Included were 84 female patients (and no male patients) with BPD; their demographic data are presented in Table 1. The treatment of all patients consisted of psychodynamic psychotherapy, cognitive-behavioral therapy, schema-focused therapy or dialectical behavior therapy, and supporting sessions, either individually or in a group. The choice of treatment depended on the patient’s capacity to participate within a group setting, their introspective ability, and the education of the therapist.
Table 1. Demographic data of patients with borderline personality disorder (BPD) with a good and bad long-term outcome.
In addition, many of the patients received medication, with half of those with a comorbid psychotic disorders using antipsychotics. Treatment duration ranged from 10 to 192 months, with 89% of the patients being under treatment for ≥24 months.

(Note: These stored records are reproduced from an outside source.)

(** C14. The history of a machine's ledger. However the tasks and lwIP's callbacks are interleaved, the ledger goes
    from none to its present value by sections that follow each other, and each of them is one of these. The TCP worker
    leaves the ledger as it is or puts one job on it. The receiver has just read the bytes of a message, and does
    what that message says: it inserts the new job the message names into the ledger there is, or puts in its place
    exactly the ledger the message holds, stamped with the time it then reads; no other message brings it to the
    ledger. The ledger task makes an empty ledger where there was none, or works on the one that is there: then it may send the printer one
    job of it, which it takes off when Marlin accepts it. No task tells the printer anything outside of its
    sections, and none but the ledger task in them; the other three tasks never hold this mutex. *)
Theorem ledger_history fuel p q es d :
  device_run (device_boot fuel p q) es d ->
  exists secs, register jobs_guard None es d secs /\ explained jobs_guard ledger_inner aside ledger_link es secs.
Proof. intros Hr. exact (history_run jobs_guard _ _ _ u fuel p q (ledger_boot fuel p q) eq_refl es d Hr). Qed.

(** ** Jobs *)

Definition on (g : Uuid) (l : JobLedger) : Prop :=
  match l with Some st => g ∈ jobs_iter (jobs (ledger st)) | None => False end.

#[export] Instance on_dec g l : Decision (on g l).
Proof. destruct l; cbn; apply _. Defined.

Lemma jobs_insert_keeps g w js : w ∈ jobs_iter js -> w ∈ jobs_iter (jobs_insert g js).1.
Proof.
  intros Hw. destruct (decide (g ∈ jobs_iter js)) as [Hg|Hg].
  - destruct (jobs_insert_present g js Hg) as (js' & -> & H). by apply H.
  - pose proof (jobs_bound js). destruct (decide (len (jobs_iter js) = LEDGER_JOBS)) as [Hf|Hf].
    + destruct (jobs_insert_full g js Hg Hf) as (js' & -> & H'). by apply H'.
    + destruct (jobs_insert_new g js Hg) as (js' & -> & H'); [lia|]. apply H'. by right.
Qed.

(** What Marlin is told when it accepts a job. *)
Definition marlin_took (g : Uuid) : list command := [(lit "M111 S8", true); (lit "M32 " ++ path_of g false, true)].

(** A section of the receiver that puts the ledger of the message it has just read in the place of the one there is. *)
Definition replaced (bs cs : list ledger_obs) (w : JobLedger) : Prop :=
  exists bs' s t m l now, bs = bs' ++ [Heard s; Clock t] /\ from_bytes s = Some m /\ msg_payload m = Payload_Ledger l /\
    cs = [Clock now] /\ w = Some (mkLedgerState l now).

Lemma link_leaves g i bs f cs w :
  ledger_link i bs f cs w -> on g f -> ~ on g w ->
  (i = Task_udp_receiver /\ replaced bs cs w) \/ (i = Task_manage_ledger /\ cs = Told <$> marlin_took g).
Proof.
  destruct 1 as [l|g' st|bs s t m f cs w Hm Hr|a now|st cmds st' Hw]; cbn; intros Hf Hn; [done| | |done|right].
  - by destruct Hn; apply jobs_insert_keeps.
  - left. split; [done|]. destruct (msg_payload m) as [|d|l|] eqn:E; inversion Hr; subst; cbn in *; [done| |].
    + by destruct Hn; apply jobs_insert_keeps.
    + by exists bs, s, t, m, l, now.
  - split; [done|]. destruct Hw as [[_ E]|(g' & r & _ & Hp & E)]; [by rewrite E in Hn|].
    destruct (is_ok r) eqn:Er; [|by rewrite E in Hn]. rewrite E in Hn.
    destruct (jobs_remove_spec g' (jobs (ledger st))) as (js & Ejs & Hjs). rewrite Ejs in Hn. cbn in Hn.
    assert (g = g') as <- by (apply dec_stable; intros Hne; by apply Hn, Hjs).
    by destruct Hp as [[-> _]|[[-> _]|[[-> _]|[_ ->]]]].
Qed.

Lemma jobs_unlocked X (c : call X) x w : jobs_seen X c x = [w] -> Ev c x = Ev (CRt (jobs_unlock w)) tt.
Proof. destruct c as [X c|X c|X c|X c|X c|X c]; try done. destruct c; try done. destruct x. by intros [= ->]. Qed.

(** C15. A job stays on a machine's ledger, whatever the tasks and lwIP do, until Marlin accepts it or another
    ledger arrives: between two states of the machine of which the earlier one has the job on its ledger and the later
    one has not, there is a moment at which the ledger still has the job and a task gives the mutex back with one that
    has not. That task has found the ledger as it was till then, and either it is the receiver, which had just read
    a message with another ledger and leaves exactly that one, or it is the ledger task, and in this very section
    Marlin accepted this job. *)
Theorem job_stays fuel p q es d es' d' g :
  device_run (device_boot fuel p q) es d -> device_run d es' d' ->
  on g (job_ledger (shared d)) -> ~ on g (job_ledger (shared d')) ->
  exists es1 d1 i w es2 o1 bs cs,
    es' = es1 ++ (Task i, Ev (CRt (jobs_unlock w)) tt) :: es2 /\ device_run d es1 d1 /\
    on g (job_ledger (shared d1)) /\ ~ on g w /\
    collect (ledger_seen i) (acts (Task i) (es ++ es1 ++ [(Task i, Ev (CRt (jobs_unlock w)) tt)])) =
      o1 ++ show_section (mkSection bs (job_ledger (shared d1)) cs w) /\
    ((i = Task_udp_receiver /\ replaced bs cs w) \/ (i = Task_manage_ledger /\ cs = Told <$> marlin_took g)).
Proof.
  intros Hr Hr' Hd Hd'.
  destruct (section_leaves jobs_guard _ _ _ u fuel p q (ledger_boot fuel p q) eq_refl (on g) es d es' d' Hr Hr' Hd Hd')
    as (es1 & d1 & i & X & c & x & es2 & o1 & bs & cs & w & -> & H1 & Hg & Hw & _ & El & E & Hl).
  apply jobs_unlocked in El. rewrite El in E |- *.
  exists es1, d1, i, w, es2, o1, bs, cs. split_and!; try done. by eapply link_leaves.
Qed.
End critical.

The point prevalence of comorbid disorders was 17–70%, with anxiety disorders being the most prevalent ones and eating disorders the least prevalent ones (Table 2). Psychotic disorders were present in 38% of the patients. With a point prevalence of 20%, psychotic disorder NOS was the most common of these, whereas schizophreniform disorder and mood disorders with psychotic features were present in 6 and 7% of the patients, respectively. Two patients (2%) fulfilled the criteria of schizophrenia and three (4%) the criteria of schizoaffective disorder.
Table 2. Frequency of comorbid disorders present in at least one patient with borderline personality disorder (total group = 84 patients).

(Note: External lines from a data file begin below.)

(* ===== verification/Peers.v ===== *)
(** * Critical sections of the address book

    The sections of the address book's mutex on the running machine of [Device.v]: the receiver enters who it hears of, the
    lifetime check takes out who has been silent for twenty seconds, and nobody else changes it. *)

From S2P Require Import Prelude Prog Net Vendor VendorRef Data Ffi Env Lwip Pbuf Tcp Udp Fs Http Request Rng.
From S2P Require Import Messages Observe Wire Upload Owns Put Transfer Marlin Receiver Ledger Mutex Main Tasks State Device Monitor Sections.

Section peers.
Context `{V : Vendor} {L : VendorLaws V} `{SM : Serialize Message} `{DM : Deserialize Message}.
Variable u : Uuid.

(** The ages the lifetime check reads: of which time stamp, and the milliseconds since. *)
Definition age_seen (X : Type) (c : call X) : X -> list (Z * Z) :=
  match c in call X return X -> list (Z * Z) with
  | CRt c =>
      match c in rt_call X return X -> list (Z * Z) with
      | instant_elapsed t => fun e => [(t, e)]
      | _ => fun _ => []
      end
  | _ => fun _ => []
  end.

Definition ages (i : task_name) : forall X, call X -> X -> list (Z * Z) :=
  match i with Task_address_book_lifetime_check => age_seen | _ => fun _ _ _ => [] end.

(** What a task may do with the book that it finds. *)
Inductive book_link : task_name -> list (Z * Z) -> AddressBook -> list (Z * Z) -> AddressBook -> Prop :=
  | Book_kept i b : i <> Task_udp_receiver -> i <> Task_address_book_lifetime_check -> book_link i [] b [] b
  | Book_heard b a now : book_link Task_udp_receiver [] b [] (book_insert a now b).1
  | Book_pruned b w es :
      length es = length (book_iter b) ->
      (forall k t, (k, t) ∈ book_iter w <-> exists e, ((k, t), e) ∈ zip (book_iter b) es /\ e < 20000) ->
      book_link Task_address_book_lifetime_check [] b (zip (book_iter b).*2 es) w.

(** No age is read outside of the sections. *)
Definition never (i : task_name) (_ : Z * Z) : Prop := False.

Definition book_sections (i : task_name) : Monitor (section_obs AddressBook (Z * Z)) (opened AddressBook (Z * Z)) :=
  watched book_guard ages never book_link i.

Lemma book_mutex_only i : i <> Task_address_book_lifetime_check -> MutexOnly (watch (Monitor := book_sections i)).
Proof.
  intros Hi X c x Hc. change (section_seen book_guard (ages i) X c x = []). unfold section_seen.
  assert (ages i X c x = []) as -> by by destruct i. cbn [found_seen left_seen book_guard].
  rewrite (mutex_only (f := book_found_seen) X c x Hc), (mutex_only (f := book_seen) X c x Hc). done.
Qed.

Lemma book_reserved i : i <> Task_address_book_lifetime_check -> Reserved (watch (Monitor := book_sections i)).
Proof. intros Hi X c x Hc _. pose proof (book_mutex_only i Hi). by apply mutex_only. Qed.

Lemma book_lock {A} i (f : AddressBook -> io A) Q :
  (forall b, monitored (book_sections i) (Within [] b []) (f b) Q) -> monitored (book_sections i) (Outside []) (rt addresses_lock ≫= f) Q.
Proof. apply sectioned_lock. by destruct i. Qed.

Lemma book_unlock {A} i b es w (f : unit -> io A) Q :
  book_link i [] b es w -> (forall x, monitored (book_sections i) (Outside []) (f x) Q) ->
  monitored (book_sections i) (Within [] b es) (rt (addresses_unlock w) ≫= f) Q.
Proof. apply sectioned_unlock. by destruct i. Qed.

(** ** The tasks *)

Lemma book_append g : monitored (book_sections Task_tcp_worker) (Outside []) (append_to_ledger g) (stays (Outside [])).
Proof.
  pose proof (book_mutex_only Task_tcp_worker ltac:(done)). unfold append_to_ledger. cbv zeta. apply book_lock. intros b.
  apply book_unlock; [by constructor|intros _]. apply stays_quiet.
  pose proof (no_mutex_new_job (watch (Monitor := book_sections Task_tcp_worker))). unfold my_ipaddr. no_emit_tac.
Qed.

Of all 84 patients, 40 (48%) were identified as having a good outcome and 44 (52%) as having a poor outcome. No statistical difference was found between these two groups regarding demographic factors at baseline, use of medication, or duration of treatment. Table 3 shows the associations between all comorbid disorders and outcome. The association between psychotic disorders and outcome was significant (OR 3.0; 95% CI 1.175–7.657; p = 0.024) but was not significant for all other comorbid disorders.

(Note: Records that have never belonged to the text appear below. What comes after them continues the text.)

(** Every run is such a run. *)
Lemma device_run_thread d es d' : callback_left d = Ret tt -> device_run d es d' -> exists hs, thread_run d hs es d'.
Proof.
  intros Hd. induction 1 as [|es e d1 d2 Hr [hs IH] Hs]; [exists No_callback; constructor|].
  destruct Hs as [i e d2 Hs|cb E|X c k x s' E He].
  - exists hs. by eapply Thread_task.
  - rewrite app_nil_r. exists (Called hs cb []). by constructor.
  - pose proof (thread_called _ _ _ _ Hd IH) as Hc. destruct hs as [|hs cb tr]; cbn in Hc; [by rewrite E in Hc|].
    exists (Called hs cb (tr ++ [Ev c x])). by eapply Thread_call.
Qed.

(** *** What a callback shows *)

Section shows.
Context {B : Type} (f : forall X, call X -> X -> list B).

(** What is seen of [p] so far can be completed to something in [W], and is complete when [p] is over. *)
Definition shows {A} (p : io A) (W : list B -> Prop) : Prop :=
  forall tr q, leads p tr q -> exists rest, W (collect f tr ++ rest) /\ ((exists a, q = Ret a) -> rest = []).

Lemma shows_ret {A} (a : A) (W : list B -> Prop) : W [] -> shows (Ret a) W.
Proof. intros HW [|e tr] q H; [|done]. by exists []. Qed.

Lemma shows_call {A X} (c : call X) (k : X -> io A) W :
  (forall x, shows (k x) (fun l => W (f X c x ++ l))) -> shows (Call c k) W.
Proof.
  intros Hk [|e tr] q; cbn.
  - intros ->. destruct (Hk (quiet u c) [] (k (quiet u c))) as (rest & HW & _); [done|]. exists (f X c (quiet u c) ++ rest).
    split; [done|]. by intros [].
  - intros (x & -> & H). destruct (Hk x tr q H) as (rest & HW & Hr). exists rest. cbn. by rewrite <- app_assoc.
Qed.

Lemma shows_silent {A} (p : io A) (W : list B -> Prop) : no_emit f p -> W [] -> shows p W.
Proof.
  intros Hp HW tr q H. exists []. destruct (runs u q) as (tr' & o & Ho). pose proof (Hp _ _ (leads_exec _ _ _ _ _ H Ho)) as E.
  rewrite collect_app in E. apply app_eq_nil in E as [-> _]. done.
Qed.
End shows.

(** *** What a callback hands on *)

(** An item is offered to a queue and accepted or not; a buffer is freed or a connection aborted. *)
Inductive handed (T : Type) : Type :=
  | Offered (x : T) (accepted : bool)
  | Dropped (a : ptr).
Arguments Offered {T} x accepted.
Arguments Dropped {T} a.

Definition aborted_seen (X : Type) (c : call X) : X -> list ptr :=
  match c in call X return X -> list ptr with
  | CLwip c => match c in lwip_call X return X -> list ptr with tcp_abort p => fun _ => [p] | _ => fun _ => [] end
  | _ => fun _ => []
  end.

Definition udp_offered (X : Type) (c : call X) : X -> list (Ipv4Addr * PacketBuffer * bool) :=
  match c in call X return X -> list (Ipv4Addr * PacketBuffer * bool) with
  | CRt c => match c in rt_call X return X -> list (Ipv4Addr * PacketBuffer * bool) with udp_try_send a p => fun b => [(a, p, b)] | _ => fun _ => [] end
  | _ => fun _ => []
  end.

Definition tcp_offered (X : Type) (c : call X) : X -> list (ptr * bool) :=
  match c in call X return X -> list (ptr * bool) with
  | CRt c => match c in rt_call X return X -> list (ptr * bool) with listener_try_send p => fun b => [(p, b)] | _ => fun _ => [] end
  | _ => fun _ => []
  end.

Definition udp_handed (X : Type) (c : call X) (x : X) : list (handed (Ipv4Addr * PacketBuffer)) :=
  ((fun o => Offered o.1 o.2) <$> udp_offered X c x) ++ (Dropped <$> freed_seen X c x).

Definition tcp_handed (X : Type) (c : call X) (x : X) : list (handed ptr) :=
  ((fun o => Offered o.1 o.2) <$> tcp_offered X c x) ++ (Dropped <$> aborted_seen X c x).

(** The datagram and the connection a callback brings. *)
Definition datagram_of (cb : net_callback) : option (Ipv4Addr * PacketBuffer) :=
  match cb with
  | Datagram true buf addr => match try_from buf with Ok pb => Some (from_bits (from_be addr), pb) | Err _ => None end
  | _ => None
  end.

Definition pcb_of (cb : net_callback) : option ptr :=
  match cb with
  | New_pcb true pcb err => if decide (err = err_t.Ok /\ pcb <> null) then Some pcb else None
  | _ => None
  end.

Definition buffer_of (m : Ipv4Addr * PacketBuffer) : ptr := pbuf_addr (inner m.2).

(** A callback that brings something offers it to the queue, once, and drops it when, and only when, the queue has no room; any
    other callback offers nothing. *)
Definition dealt {T} (key : T -> ptr) (item : option T) (l : list (handed T)) : Prop :=
  match item with
  | Some x => l = [Offered x true] \/ l = [Offered x false; Dropped (key x)]
  | None => Forall (fun o => exists a, o = Dropped a) l
  end.

Lemma shows_drops {A T} (off : forall X, call X -> X -> list (T * bool)) (drops : forall X, call X -> X -> list ptr) (key : T -> ptr) (p : io A) :
  no_emit off p ->
  shows (fun X c x => ((fun o => Offered o.1 o.2) <$> off X c x) ++ (Dropped <$> drops X c x)) p (dealt key None).
Proof.
  intros Hp tr q H. exists []. split; [|done]. rewrite app_nil_r. destruct (runs u q) as (tr' & o & Ho).
  pose proof (Hp _ _ (leads_exec _ _ _ _ _ H Ho)) as E. rewrite collect_app in E. apply app_eq_nil in E as [E _]. clear Ho H.
  cbn. induction tr as [|[X c x] tr IH]; [constructor|]. cbn in E |- *. apply app_eq_nil in E as [E1 E2]. rewrite E1.
  apply Forall_app_2; [|by apply IH]. apply Forall_fmap, Forall_forall. intros a _. by exists a.
Qed.

Lemma shows_udp cb : shows udp_handed (callback_io cb) (dealt buffer_of (datagram_of cb)).
Proof.
  assert (no_emit udp_offered (callback_io cb) -> datagram_of cb = None -> shows udp_handed (callback_io cb) (dealt buffer_of (datagram_of cb))) as Hq.
  { intros Hn ->. by apply (shows_drops udp_offered freed_seen). }
  destruct cb as [| | | | |arg buf addr|this e]; try (apply Hq; [|done]; cbn [callback_io]).
  1-5: unfold listener_accept, listener_hold_recv, connection_recv, connection_err, connection_sent, drop_packet; no_emit_tac.
  2: { destruct e; cbn [put_step]; unfold put_connected, put_sent, put_recv, put_err, pump, read, drop_packet; cbv zeta; no_emit_tac. }
  clear Hq. cbn [callback_io datagram_of]. unfold udp_socket_recv. destruct arg; cbn [negb]; [|apply shows_ret; constructor].
  destruct (try_from buf) as [pb|]; [|apply shows_ret; constructor]. apply shows_call. intros [|]; [apply shows_ret; by left|].
  apply shows_call. intros [|]; [apply shows_call; intros n; apply shows_ret; by right|].
  do 3 (apply shows_call; intros ?). apply shows_ret; by right.
Qed.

Table 3. Associations between outcome and comorbid disorders in at least one patient with borderline personality disorder (total group = 84 patients).
Regarding the logistic regression analysis, the variables that were preserved in the model with optimal penalization were mood disorders, psychotic disorders, eating disorders, somatoform disorders, more years of education, and total number of BPD criteria with the highest OR for eating disorders (Table 4).
Table 4. Logistic regression analysis for age, total years of education, total number of borderline personality disorder (BPD) criteria, comorbid disorders, and outcome in patients with BPD.
This study investigated the point prevalence of psychotic disorders in 84 female patients diagnosed with BPD and the association of these disorders with outcome. In addition, other comorbid disorders, demographic variables, and the severity of BPD were explored as predictive factors for outcome. All seven groups of comorbid disorders that we assessed were represented in our sample, with prevalence rates ranging from 17% for eating disorders to 70% for anxiety disorders. Psychotic disorders were present in 38% of the patients, with psychotic disorder NOS as the most common variant (20%). Schizophrenia was present in 2% of the patients and schizoaffective disorder in 4%. Despite the high prevalence rate of mood disorders among patients with BPD (93%), mood symptoms did rarely contribute to a diagnosis of psychotic disorders. A significant correlation was found between psychotic disorders and (poor) outcome. Psychotic disorders also constituted a risk factor for poor outcome, along with mood disorders, eating disorders, and somatoform disorders, as well as the severity of BPD, and more years of education.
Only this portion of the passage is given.